(Beginning of Extracted information)
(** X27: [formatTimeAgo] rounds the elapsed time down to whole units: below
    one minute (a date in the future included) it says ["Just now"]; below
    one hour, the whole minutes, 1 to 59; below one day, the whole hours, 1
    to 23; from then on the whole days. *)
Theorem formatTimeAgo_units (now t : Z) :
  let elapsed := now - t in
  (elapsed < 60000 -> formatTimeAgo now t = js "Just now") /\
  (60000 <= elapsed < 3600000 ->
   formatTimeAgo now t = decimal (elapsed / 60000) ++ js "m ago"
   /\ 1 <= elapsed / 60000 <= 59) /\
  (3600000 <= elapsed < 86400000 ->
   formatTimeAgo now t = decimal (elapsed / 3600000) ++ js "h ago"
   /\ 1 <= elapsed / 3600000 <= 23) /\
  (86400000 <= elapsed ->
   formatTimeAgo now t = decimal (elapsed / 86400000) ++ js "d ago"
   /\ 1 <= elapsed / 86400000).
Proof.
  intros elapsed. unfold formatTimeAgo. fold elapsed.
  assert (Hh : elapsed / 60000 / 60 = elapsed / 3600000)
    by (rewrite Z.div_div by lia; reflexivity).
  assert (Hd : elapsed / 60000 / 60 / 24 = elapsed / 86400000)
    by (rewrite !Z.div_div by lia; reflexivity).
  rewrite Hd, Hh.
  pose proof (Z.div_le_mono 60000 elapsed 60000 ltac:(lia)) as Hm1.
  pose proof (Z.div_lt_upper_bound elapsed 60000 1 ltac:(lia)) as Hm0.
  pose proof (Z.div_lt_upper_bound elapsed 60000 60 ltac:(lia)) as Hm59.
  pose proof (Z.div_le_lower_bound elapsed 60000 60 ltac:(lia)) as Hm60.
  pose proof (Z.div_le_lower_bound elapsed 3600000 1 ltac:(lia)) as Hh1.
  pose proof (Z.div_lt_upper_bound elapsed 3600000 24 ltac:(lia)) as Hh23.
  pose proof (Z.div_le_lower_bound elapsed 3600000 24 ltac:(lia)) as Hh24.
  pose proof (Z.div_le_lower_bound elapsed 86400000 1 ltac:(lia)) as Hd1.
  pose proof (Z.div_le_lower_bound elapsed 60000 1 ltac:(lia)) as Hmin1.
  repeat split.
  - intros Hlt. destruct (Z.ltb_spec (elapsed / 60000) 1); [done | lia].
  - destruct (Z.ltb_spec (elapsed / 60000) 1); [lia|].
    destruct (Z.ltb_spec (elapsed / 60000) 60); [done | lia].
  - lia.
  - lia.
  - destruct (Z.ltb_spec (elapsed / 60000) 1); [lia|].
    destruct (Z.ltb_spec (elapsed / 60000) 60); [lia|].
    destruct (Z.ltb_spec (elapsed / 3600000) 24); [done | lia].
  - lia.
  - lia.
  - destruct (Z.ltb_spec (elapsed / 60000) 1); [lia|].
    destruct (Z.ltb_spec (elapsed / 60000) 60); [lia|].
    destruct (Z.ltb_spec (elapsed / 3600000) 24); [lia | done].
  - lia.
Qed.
(End of Extracted information)
- _Task details_
Copy every record above exactly as it appears.

- _The answer_
(** X27: [formatTimeAgo] rounds the elapsed time down to whole units: below
    one minute (a date in the future included) it says ["Just now"]; below
    one hour, the whole minutes, 1 to 59; below one day, the whole hours, 1
    to 23; from then on the whole days. *)
Theorem formatTimeAgo_units (now t : Z) :
  let elapsed := now - t in
  (elapsed < 60000 -> formatTimeAgo now t = js "Just now") /\
  (60000 <= elapsed < 3600000 ->
   formatTimeAgo now t = decimal (elapsed / 60000) ++ js "m ago"
   /\ 1 <= elapsed / 60000 <= 59) /\
  (3600000 <= elapsed < 86400000 ->
   formatTimeAgo now t = decimal (elapsed / 3600000) ++ js "h ago"
   /\ 1 <= elapsed / 3600000 <= 23) /\
  (86400000 <= elapsed ->
   formatTimeAgo now t = decimal (elapsed / 86400000) ++ js "d ago"
   /\ 1 <= elapsed / 86400000).
Proof.
  intros elapsed. unfold formatTimeAgo. fold elapsed.
  assert (Hh : elapsed / 60000 / 60 = elapsed / 3600000)
    by (rewrite Z.div_div by lia; reflexivity).
  assert (Hd : elapsed / 60000 / 60 / 24 = elapsed / 86400000)
    by (rewrite !Z.div_div by lia; reflexivity).
  rewrite Hd, Hh.
  pose proof (Z.div_le_mono 60000 elapsed 60000 ltac:(lia)) as Hm1.
  pose proof (Z.div_lt_upper_bound elapsed 60000 1 ltac:(lia)) as Hm0.
  pose proof (Z.div_lt_upper_bound elapsed 60000 60 ltac:(lia)) as Hm59.
  pose proof (Z.div_le_lower_bound elapsed 60000 60 ltac:(lia)) as Hm60.
  pose proof (Z.div_le_lower_bound elapsed 3600000 1 ltac:(lia)) as Hh1.
  pose proof (Z.div_lt_upper_bound elapsed 3600000 24 ltac:(lia)) as Hh23.
  pose proof (Z.div_le_lower_bound elapsed 3600000 24 ltac:(lia)) as Hh24.
  pose proof (Z.div_le_lower_bound elapsed 86400000 1 ltac:(lia)) as Hd1.
  pose proof (Z.div_le_lower_bound elapsed 60000 1 ltac:(lia)) as Hmin1.
  repeat split.
  - intros Hlt. destruct (Z.ltb_spec (elapsed / 60000) 1); [done | lia].
  - destruct (Z.ltb_spec (elapsed / 60000) 1); [lia|].
    destruct (Z.ltb_spec (elapsed / 60000) 60); [done | lia].
  - lia.
  - lia.
  - destruct (Z.ltb_spec (elapsed / 60000) 1); [lia|].
    destruct (Z.ltb_spec (elapsed / 60000) 60); [lia|].
    destruct (Z.ltb_spec (elapsed / 3600000) 24); [done | lia].
  - lia.
  - lia.
  - destruct (Z.ltb_spec (elapsed / 60000) 1); [lia|].
    destruct (Z.ltb_spec (elapsed / 60000) 60); [lia|].
    destruct (Z.ltb_spec (elapsed / 3600000) 24); [lia | done].
  - lia.
Qed.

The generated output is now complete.